### Try it
Would you count how many lines of the material below hold the string "Section"? Give only the number.

### Material for this task
(** * OSM API v0.6 XML to RDF Turtle: a shallow embedding of [handler.py]

    The development follows [src/function/api-rdf/handler.py]:
    the module constants, [OSMApiv06Xml], [OSMElement], [OSMElementFilter],
    [OSMElementTagger], [OSMElementTagValueCast] and the [osmrdf_*]
    functions.  Python [str] is modelled as [string] (its UTF-8 bytes),
    [int] as [Z], [float] as the binary64 primitive [float], [dict] with
    string keys as [gmap string _], [None]-able values as [option], and a
    raised exception as the [Raise] case of [result]. *)

From Stdlib Require Import ZArith String Ascii List Bool Lia.
From Stdlib Require Import Numbers.DecimalString.
From Stdlib Require Import Floats.PrimFloat.
From stdpp Require Import base option list strings gmap.

Local Open Scope string_scope.
Local Open Scope list_scope.

(** ** Exceptions and fallible computations *)

Inductive exn : Type :=
| KeyError
| ValueError
| AttributeError
| IndexError
| ParseError
| SystemExit.

Inductive result (A : Type) : Type :=
| Ok (a : A)
| Raise (e : exn).

Arguments Ok {A} a.
Arguments Raise {A} e.

#[export] Instance result_ret : MRet result := fun A a => Ok a.

#[export] Instance result_bind : MBind result := fun A B k m =>
  match m with
  | Ok a => k a
  | Raise e => Raise e
  end.

Definition of_option {A : Type} (e : exn) (o : option A) : result A :=
  match o with
  | Some a => Ok a
  | None => Raise e
  end.

(** ** Python built-ins used by the handler *)

Module Py.

(** [s.startswith(p)] *)
Fixpoint startswith (p s : string) : bool :=
  match p, s with
  | EmptyString, _ => true
  | String a p', String b s' => if Ascii.eqb a b then startswith p' s' else false
  | String _ _, EmptyString => false
  end.

(** [needle in hay] on two strings: [needle] occurs in [hay] as a
    contiguous substring. *)
Fixpoint str_in (needle hay : string) : bool :=
  if startswith needle hay then true
  else match hay with
       | EmptyString => false
       | String _ hay' => str_in needle hay'
       end.

(** [x in l] on a list of strings. *)
Definition list_in (x : string) (l : list string) : bool :=
  existsb (String.eqb x) l.

(** [s.replace(old, new)] for a non-empty [old]: occurrences are replaced
    left to right, without overlap.  [skip] counts the characters of a
    matched occurrence that are still to be passed over. *)
Fixpoint replace_from (old new s : string) (skip : nat) : string :=
  match s with
  | EmptyString => EmptyString
  | String c s' =>
      match skip with
      | S k => replace_from old new s' k
      | O =>
          if startswith old s
          then new +:+ replace_from old new s' (String.length old - 1)
          else String c (replace_from old new s' 0)
      end
  end.

Definition replace (old new s : string) : string :=
  replace_from old new s 0.
(** X6: for a key whose default is a boolean, a pull turns the empty string
    into [false] and every other string into [true]; so a boolean setting,
    pushed as [true] or [false], always comes back [true]. *)
Theorem boolean_comes_back_true (k : string) (dflt : bool) :
  settingState !! k = Some (VBool dflt) ->
  (forall o s, o !! k = Some (VStr s) ->
               pulled o !! k = Some (VBool (negb (String.eqb s ""))))
  /\ (forall x b, x !! k = Some (VBool b) ->
                  pulled (encodePrefs x) !! k = Some (VBool true)).
Proof.
  intros Hk.
  assert (Hcast : forall v, cast k v = Some (VBool (Boolean v))).
  { intros v. unfold Store.cast. by rewrite (get_own k _ Hk). }
  split.
  - intros o s Ho. by rewrite (pulled_own o k _ _ Hk Ho), Hcast.
  - intros x b Hx.
    rewrite (pulled_own _ k _ _ Hk (lookup_encodePrefs x k _ Hx)), Hcast.
    by destruct b.
Qed.

Lemma pulled_number_back (k : string) (dflt n : number) (x : object) :
  settingState !! k = Some (VNum dflt) ->
  x !! k = Some (VNum n) ->
  number_ok n = true ->
  pulled (encodePrefs x) !! k = Some (VNum n).
Proof.
  intros Hk Hx Hok.
  rewrite (pulled_own _ k _ _ Hk (lookup_encodePrefs x k _ Hx)).
  unfold Store.cast. rewrite (get_own k _ Hk).
  cbn [typeof type_name_eqb default Number].
  change (encode (VNum n)) with (toStr (VNum n)). by rewrite toStr_parses_back.
Qed.

(** X7: a number setting survives the round trip.  For a key whose default
    is a number, a Number pushed and pulled back is the same Number: NaN,
    the infinities, both zeros, and every finite Number in any of the
    notations [toString] prints (plain digits, a decimal point, leading
    zeros after the point, an exponent). *)
Theorem number_round_trip (k : string) (dflt n : number) (x : object) :
  settingState !! k = Some (VNum dflt) ->
  x !! k = Some (VNum n) ->
  number_ok n = true ->
  pulled (encodePrefs x) !! k = Some (VNum n).
Proof. apply pulled_number_back. Qed.
(** * data_extractor: the extraction data model, the snapshot store, the job
      lifecycle and the derived views of [main.py], embedded in Rocq.

    The Python program is translated function by function.  Calls into
    libraries (pydantic, pickle, pandas, the file system, the generative
    model client) are modelled at the interface the program uses; what a
    library computes and the program never inspects is left as an
    operation of a class ([PyFloat], [Externals]). *)

From Stdlib Require Import List String Ascii ZArith Bool Lia Arith.
From Stdlib Require Import Permutation Sorted DecimalString.
Import ListNotations.

Set Warnings "-register-all".

Local Open Scope string_scope.
Local Open Scope list_scope.

(* ------------------------------------------------------------------ *)
(** * Python builtins used by the program                               *)
(* ------------------------------------------------------------------ *)

Module Py.

(** [str(n)] for an [int]: decimal digits, with a leading minus sign. *)
Definition str_int (n : Z) : string := NilZero.string_of_int (Z.to_int n).

Definition TAB : string := String (ascii_of_nat 9) EmptyString.
Definition LF : string := String (ascii_of_nat 10) EmptyString.
Definition CR : string := String (ascii_of_nat 13) EmptyString.
Definition DQUOTE : string := String (ascii_of_nat 34) EmptyString.
Definition NUL : ascii := ascii_of_nat 0.

(** [sep.join(l)]. *)
Fixpoint join (sep : string) (l : list string) : string :=
  match l with
  | [] => EmptyString
  | [x] => x
  | x :: rest => append x (append sep (join sep rest))
  end.

(** [next(iterator, default)] on the list of the values the iterator yields. *)
Definition next {A : Type} (it : list A) (default : A) : A :=
  match it with
  | x :: _ => x
  | [] => default
  end.

(** [any(...)] on the list of the booleans the generator yields. *)
Definition any (l : list bool) : bool := existsb (fun b => b) l.

(** [set(l)] for integers: the distinct elements (Python leaves the
    iteration order of a set unspecified; every use below sorts it). *)
Definition set (l : list Z) : list Z := nodup Z.eq_dec l.

Fixpoint insort (x : Z) (l : list Z) : list Z :=
  match l with
  | [] => [x]
  | y :: rest => if (x <=? y)%Z then x :: l else y :: insort x rest
  end.

(** [sorted(l)]: ascending. *)
Definition sorted (l : list Z) : list Z := fold_right insort [] l.

(** [sub in s]. *)
Fixpoint contains (sub s : string) : bool :=
  if prefix sub s then true
  else match s with
       | EmptyString => false
       | String _ rest => contains sub rest
       end.

(** [c in s] for a single character. *)
Fixpoint has_char (c : ascii) (s : string) : bool :=
  match s with
  | EmptyString => false
  | String a rest => Ascii.eqb a c || has_char c rest
  end.

(** [s.replace(old, new)] for a one-character [old]. *)
Fixpoint replace_char (old : ascii) (new : string) (s : string) : string :=
  match s with
  | EmptyString => EmptyString
  | String a rest =>
      if Ascii.eqb a old then append new (replace_char old new rest)
      else String a (replace_char old new rest)
  end.

(** [s.endswith(suffix)]. *)
Definition endswith (s suffix : string) : bool :=
  (String.length suffix <=? String.length s)%nat &&
  String.eqb (substring (String.length s - String.length suffix)
                        (String.length suffix) s) suffix.

(** [s.split(c)] for a one-character separator: never the empty list. *)
Fixpoint split (c : ascii) (s : string) : list string :=
  match s with
  | EmptyString => [EmptyString]
  | String a rest =>
      if Ascii.eqb a c then EmptyString :: split c rest
      else match split c rest with
           | [] => [String a EmptyString]
           | w :: ws => String a w :: ws
           end
  end.

(** [s.rfind(c)] for a one-character [c]: [None] stands for [-1]. *)
Fixpoint rfind (c : ascii) (s : string) : option nat :=
  match s with
  | EmptyString => None
  | String a rest =>
      match rfind c rest with
      | Some i => Some (S i)
      | None => if Ascii.eqb a c then Some 0 else None
      end
  end.

End Py.

(* ------------------------------------------------------------------ *)
(** * The data models (pydantic classes)                                *)
(* ------------------------------------------------------------------ *)

(** A Python [float] and the two things the program does with one: it is
    printed ([str]) and pandas asks whether it is a NaN ([fillna]).  The
    program does no arithmetic on floats. *)
Class PyFloat : Type := {
  float : Type;
  str_float : float -> string;
  isnan : float -> bool
}.

Inductive Quality : Type := high | medium | low.

Inductive MetricType : Type := actual | forecast.

(** [class ExtractedData(BaseModel)]; its subclasses carry it as their
    first component. *)
Record ExtractedData : Type := {
  pages : list Z;
  quality : Quality
}.

(** [CompanyName], [CompanyDescription], [CompanyStrategy],
    [CompanyBusinessModel], [CompanyMarket], [CompanyClients] and
    [CompanyProducts] all are [ExtractedData] with one more field
    [value: str]. *)
Record ValueField : Type := {
  value_extracted : ExtractedData;
  value : string
}.

Definition CompanyName := ValueField.
Definition CompanyDescription := ValueField.
Definition CompanyStrategy := ValueField.
Definition CompanyBusinessModel := ValueField.
Definition CompanyMarket := ValueField.
Definition CompanyClients := ValueField.
Definition CompanyProducts := ValueField.

Record Employee : Type := {
  employee_extracted : ExtractedData;
  employee_name : string;
  employee_role : string;
  employee_description : string
}.

Record TopManagement : Type := {
  employees : list Employee;
  top_management_pages : list Z
}.

Section Models.
Context {PF : PyFloat}.

Record FinancialMetrics : Type := {
  year : Z;
  revenue : option float;
  ebitda : option float;
  margin : option float;
  debt : option float;
  type : MetricType
}.

Record FinancialData : Type := {
  financial_data_extracted : ExtractedData;
  data : list FinancialMetrics;
  currency : string
}.

Record Financials : Type := {
  financial_data : FinancialData
}.

Record CompanyBase : Type := {
  name : CompanyName;
  description : CompanyDescription;
  strategy : CompanyStrategy;
  business_model : CompanyBusinessModel;
  market : CompanyMarket;
  clients : CompanyClients;
  products : CompanyProducts;
  top_management : TopManagement;
  financials : Financials
}.

(** [class Company(CompanyBase)]: the base fields and [id]. *)
Record Company : Type := {
  company_base : CompanyBase;
  id : string
}.

End Models.

(* ------------------------------------------------------------------ *)
(** * FastHTML component trees                                           *)
(* ------------------------------------------------------------------ *)

(** What a component constructor call builds: the constructor's name, the
    positional children and the keyword attributes in the order written.
    MonsterUI's class constants ([TextT.info], ...) are kept by name. *)
Inductive FT : Type :=
  | Tag (tag : string) (children : list FT) (attrs : list (string * string))
  | Text (s : string).

Definition Th (s : string) : FT := Tag "Th" [Text s] [].
Definition Td (s : string) : FT := Tag "Td" [Text s] [].
Definition Tr (cells : list FT) : FT := Tag "Tr" cells [].
Definition Table (rows : list FT) (caption : string) : FT :=
  Tag "Table" rows [("caption", caption)].
Definition P (s : string) (cls : string) : FT := Tag "P" [Text s] [("cls", cls)].

Section Rendering.
Context {PF : PyFloat}.

(** The generator [(str(d.m) for d in self.data if d.year == y and d.m is
    not None)] of lines 145-148, as the list of what it yields. *)
Definition metric_texts (m : FinancialMetrics -> option float)
    (self_data : list FinancialMetrics) (y : Z) : list string :=
  flat_map (fun d =>
              if (year d =? y)%Z then
                match m d with
                | Some v => [str_float v]
                | None => []
                end
              else [])
           self_data.

(** One metric row: [Tr(Td(label), *[Td(next(..., "-")) for y in years])]. *)
Definition metric_row (label : string) (m : FinancialMetrics -> option float)
    (self_data : list FinancialMetrics) (years : list Z) : FT :=
  Tr (Td label :: map (fun y => Td (Py.next (metric_texts m self_data y) "-")) years).

(** The header cell of year [y]:
    [Th(f"{y}" + ("E" if any(d.type == "forecast" and d.year == y ...) else ""))]. *)
Definition is_forecast (t : MetricType) : bool :=
  match t with forecast => true | actual => false end.

Definition year_header (self_data : list FinancialMetrics) (y : Z) : FT :=
  Th (append (Py.str_int y)
        (if Py.any (map (fun d => is_forecast (type d) && (year d =? y)%Z) self_data)
         then "E" else "")).

(** [FinancialData.__ft__] (lines 140-150). *)
Definition FinancialData__ft__ (self : FinancialData) : FT :=
  let years := Py.sorted (Py.set (map year (data self))) in
  Table
    [ Tr (Th "Metric" :: map (year_header (data self)) years);
      metric_row "Revenue" revenue (data self) years;
      metric_row "EBITDA" ebitda (data self) years;
      metric_row "Margin" margin (data self) years;
      metric_row "Debt" debt (data self) years ]
    (append "All values in " (currency self)).

End Rendering.

(* ------------------------------------------------------------------ *)
(** * Exceptions                                                         *)
(* ------------------------------------------------------------------ *)

(** The exceptions the modelled calls raise; only the class is kept. *)
Inductive Exception : Type :=
  | KeyError
  | AttributeError
  | ValueError
  | FileNotFoundError
  | NotADirectoryError
  | IsADirectoryError
  | FileExistsError
  | OSError
  | UnpicklingError
  | ClientError.

(** The outcome of a call: a value, or an exception raised. *)
Inductive result (A : Type) : Type :=
  | Ok (a : A)
  | Raise (e : Exception).
Arguments Ok {A} a.
Arguments Raise {A} e.

(* ------------------------------------------------------------------ *)
(** * pandas, as far as [format_for_excel_clipboard] uses it            *)
(* ------------------------------------------------------------------ *)

Module pd.
Section Frames.
Context {PF : PyFloat}.

(** The objects a frame of this program holds: [None], integers (the
    years), floats (the metrics) and strings (the labels, the types and
    the filler). *)
Inductive object : Type :=
  | PyNone
  | PyInt (n : Z)
  | PyFloatObj (x : float)
  | PyStr (s : string).

(** A frame: row labels, column labels and the rows of cells. *)
Record DataFrame : Type := {
  index : list object;
  columns : list object;
  values : list (list object)
}.

(** [pd.DataFrame(records)] for a list of dicts that all have the same
    keys in the same order (as the dict display of lines 502-509 builds
    them); a dict is the list of its items.  The labels of the columns are
    the keys of the first record, the row labels are [0 .. n-1]; the empty
    list gives the frame without columns. *)
Definition DataFrame_of_records (records : list (list (string * object))) : DataFrame :=
  {| index := map (fun i => PyInt (Z.of_nat i)) (seq 0 (List.length records));
     columns := match records with
                | [] => []
                | r :: _ => map (fun kv => PyStr (fst kv)) r
                end;
     values := map (map snd) records |}.

Definition is_label (key : string) (o : object) : bool :=
  match o with
  | PyStr s => String.eqb s key
  | _ => false
  end.

Fixpoint position (key : string) (labels : list object) : option nat :=
  match labels with
  | [] => None
  | o :: rest =>
      if is_label key o then Some 0
      else match position key rest with
           | Some i => Some (S i)
           | None => None
           end
  end.

Fixpoint drop_nth {A : Type} (i : nat) (l : list A) : list A :=
  match l, i with
  | [], _ => []
  | _ :: rest, 0 => rest
  | x :: rest, S j => x :: drop_nth j rest
  end.
(** With an auxiliary address whose offsets stay in the address space,
    the IPv6 loop appends the synthetic addresses in order. *)
Lemma add_unreachable_v6_run name aux (n : nat) : forall (first : nat) self l,
  auxv6 self = Some aux ->
  hosts_v6 self !! name = Some l ->
  (0 <= aux)%Z -> (aux + Z.of_nat first + Z.of_nat n <= IPV6_ALL_ONES)%Z ->
  for_each (Z.of_nat <$> seq first n) (add_unreachable_v6 str_ipv6 name) self =
  (Ok tt, with_hosts_v6 (insert name (l ++ synthetic_v6 str_ipv6 aux (S first) n)) self).
Proof.
  induction n as [|n IH]; intros first self l Haux Hl Hlow Hhigh.
  - simpl. unfold ret, synthetic_v6. simpl. rewrite app_nil_r.
    unfold with_hosts_v6. rewrite insert_id by exact Hl. destruct self; reflexivity.
  - cbn [seq fmap list_fmap for_each].
    unfold bind at 1. unfold add_unreachable_v6 at 1.
    unfold bind, gets, lift, modify. rewrite Haux. cbn [aux_add].
    rewrite ipv6_add_in_range by lia.
    rewrite (IH (S first) _ (l ++ [Text (str_ipv6 (aux + (Z.of_nat first + 1))%Z)]));
      [| exact Haux
       | simpl; rewrite (item_append_present _ _ l) by exact Hl; apply lookup_insert_eq
       | exact Hlow | lia].
    unfold with_hosts_v6. simpl.
    rewrite (item_append_present _ _ l) by exact Hl. rewrite insert_insert_eq.
    unfold synthetic_v6. cbn [seq fmap list_fmap]. rewrite <- app_assoc. simpl.
    replace (aux + Z.of_nat (S first))%Z with (aux + (Z.of_nat first + 1))%Z by lia.
    reflexivity.
Qed.

Lemma cut_hosts_v6 r4 r6 self :
  hosts_v6 (cut r4 r6 self) !! primary_name self =
  Some (slice_to (default [] (hosts_v6 self !! primary_name self)) r6).
Proof.
  unfold cut, item.
  destruct (hosts_v4 self !! primary_name self) as [l4|];
    destruct (hosts_v6 self !! primary_name self) as [l6|]; simpl;
    rewrite lookup_insert_eq; reflexivity.
Qed.

(** The state after the cut, field by field. *)
Lemma cut_fields r4 r6 self :
  cut r4 r6 self =
  mkDNS (auxv4 self) (auxv6 self) (_device_name self) (dnsv4 self) (dnsv6 self)
        (<[primary_name self :=
             slice_to (default [] (hosts_v4 self !! primary_name self)) r4]> (hosts_v4 self))
        (<[primary_name self :=
             slice_to (default [] (hosts_v6 self !! primary_name self)) r6]> (hosts_v6 self)).
Proof.
  unfold cut, item.
  destruct (hosts_v4 self !! primary_name self) as [l4|];
    destruct (hosts_v6 self !! primary_name self) as [l6|]; simpl;
    rewrite ?insert_insert_eq; reflexivity.
Qed.

(** With an auxiliary address of each family whose offsets stay inside
    the address spaces, the two loops run to their end on the state
    that the cut leaves. *)
Lemma configure_hosts_loops
    (self : DNS) (aux4 : IPv4Address) (aux6 : IPv6Address) (r4 u4 r6 u6 : Z) :
  auxv4 self = Some aux4 -> auxv6 self = Some aux6 ->
  (0 <= aux4)%Z -> (aux4 + u4 <= IPV4_ALL_ONES)%Z ->
  (0 <= aux6)%Z -> (aux6 + u6 <= IPV6_ALL_ONES)%Z ->
  (0 <= u4)%Z -> (0 <= u6)%Z ->
  let name := primary_name self in
  configure_hosts str_ipv6 r4 u4 r6 u6 self =
  (Ok tt,
   with_hosts_v6
     (insert name (slice_to (default [] (hosts_v6 self !! name)) r6
                   ++ synthetic_v6 str_ipv6 aux6 1 (Z.to_nat u6)))
     (with_hosts_v4
        (insert name (slice_to (default [] (hosts_v4 self !! name)) r4
                      ++ synthetic aux4 1 (Z.to_nat u4)))
        (cut r4 r6 self))).
Proof.
  intros Haux4 Haux6 Hlow4 Hhigh4 Hlow6 Hhigh6 Hu4 Hu6 name. subst name.
  rewrite configure_hosts_unfold. unfold bind, range.
  destruct (cut_aux r4 r6 self) as [Hcut4 Hcut6].
  rewrite (add_unreachable_v4_run (primary_name self) aux4 (Z.to_nat u4) 0
             (cut r4 r6 self) (slice_to (default [] (hosts_v4 self !! primary_name self)) r4));
    [| rewrite Hcut4; exact Haux4 | apply cut_hosts_v4 | exact Hlow4 | lia].
  rewrite (add_unreachable_v6_run (primary_name self) aux6 (Z.to_nat u6) 0
             _ (slice_to (default [] (hosts_v6 self !! primary_name self)) r6));
    [| simpl; rewrite Hcut6; exact Haux6 | simpl; apply cut_hosts_v6 | exact Hlow6 | lia].
  reflexivity.
Qed.

(** X15.  For a book with an auxiliary address of each family and
    non-negative counts whose offsets stay inside the two address
    spaces, [configure_hosts] succeeds and changes nothing but the two
    hosts-view lists of the device's name: each becomes the first
    [reachable] entries of its previous value followed by the
    [unreachable] synthetic addresses [aux + 1, ..., aux + unreachable]
    of its family, as texts. *)
Theorem configure_hosts_both_families
    (self : DNS) (aux4 : IPv4Address) (aux6 : IPv6Address) (r4 u4 r6 u6 : Z) :
  auxv4 self = Some aux4 -> auxv6 self = Some aux6 ->
  (0 <= aux4)%Z -> (aux4 + u4 <= IPV4_ALL_ONES)%Z ->
  (0 <= aux6)%Z -> (aux6 + u6 <= IPV6_ALL_ONES)%Z ->
  (0 <= r4)%Z -> (0 <= u4)%Z -> (0 <= r6)%Z -> (0 <= u6)%Z ->
  let name := primary_name self in
  let previous4 := default [] (hosts_v4 self !! name) in
  let previous6 := default [] (hosts_v6 self !! name) in
  configure_hosts str_ipv6 r4 u4 r6 u6 self =
  (Ok tt,
   mkDNS (auxv4 self) (auxv6 self) (_device_name self) (dnsv4 self) (dnsv6 self)
     (<[name := take (Z.to_nat r4) previous4 ++ synthetic aux4 1 (Z.to_nat u4)]>
        (hosts_v4 self))
     (<[name := take (Z.to_nat r6) previous6
                ++ synthetic_v6 str_ipv6 aux6 1 (Z.to_nat u6)]>
        (hosts_v6 self))).
Proof.
  intros Haux4 Haux6 Hlow4 Hhigh4 Hlow6 Hhigh6 Hr4 Hu4 Hr6 Hu6 name previous4 previous6.
  rewrite (configure_hosts_loops self aux4 aux6 r4 u4 r6 u6) by assumption.
  cbv zeta. rewrite cut_fields. unfold with_hosts_v4, with_hosts_v6. simpl.
  rewrite !insert_insert_eq, !slice_to_take by assumption. reflexivity.
Qed.
(** * The API-key Lambda authorizer, [lambda_src/authorizer.py]

    A shallow embedding of [lambda_handler] and of the part of the Python
    runtime it touches: JSON-shaped Python values, the [.get] method,
    truthiness, [str()] inside an f-string, [os.environ], the root logger
    and raised exceptions. *)

From Stdlib Require Import ZArith String List DecimalString.
From Stdlib Require Import Floats.SpecFloat.
From stdpp Require Import base option gmap strings list.

(** ** Python values

    The event is declared [dict[str, Any]]: what the runtime hands over is
    a decoded JSON document, so [Any] ranges over the JSON-shaped values. *)

Module Py.

#[local] Set Warnings "-register-all".

Inductive value : Type :=
  | PyNone
  | PyBool (b : bool)
  | PyInt (z : Z)
  | PyFloat (f : spec_float)
  | PyStr (s : string)
  | PyList (l : list value)
  | PyDict (d : gmap string value).

(** [type(v).__name__], as it appears in an [AttributeError]. *)
Definition type_name (v : value) : string :=
  match v with
  | PyNone => "NoneType"
  | PyBool _ => "bool"
  | PyInt _ => "int"
  | PyFloat _ => "float"
  | PyStr _ => "str"
  | PyList _ => "list"
  | PyDict _ => "dict"
  end.

(** [bool(v)], the test behind [not v]. *)
Definition truthy (v : value) : bool :=
  match v with
  | PyNone => false
  | PyBool b => b
  | PyInt z => negb (z =? 0)%Z
  | PyFloat (S754_zero _) => false
  | PyFloat _ => true
  | PyStr s => negb (String.eqb s "")
  | PyList l => negb (Nat.eqb (length l) 0)
  | PyDict d => negb (Nat.eqb (size d) 0)
  end.

(** [v == s] for a [str] object [s]: [str.__eq__] answers [NotImplemented]
    for every operand that is not a [str], and so does the reflected
    [__eq__] of the other JSON types, which leaves the identity test. *)
Definition eq_str (v : value) (s : string) : bool :=
  match v with
  | PyStr t => String.eqb t s
  | _ => false
  end.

### Response for this exercise
3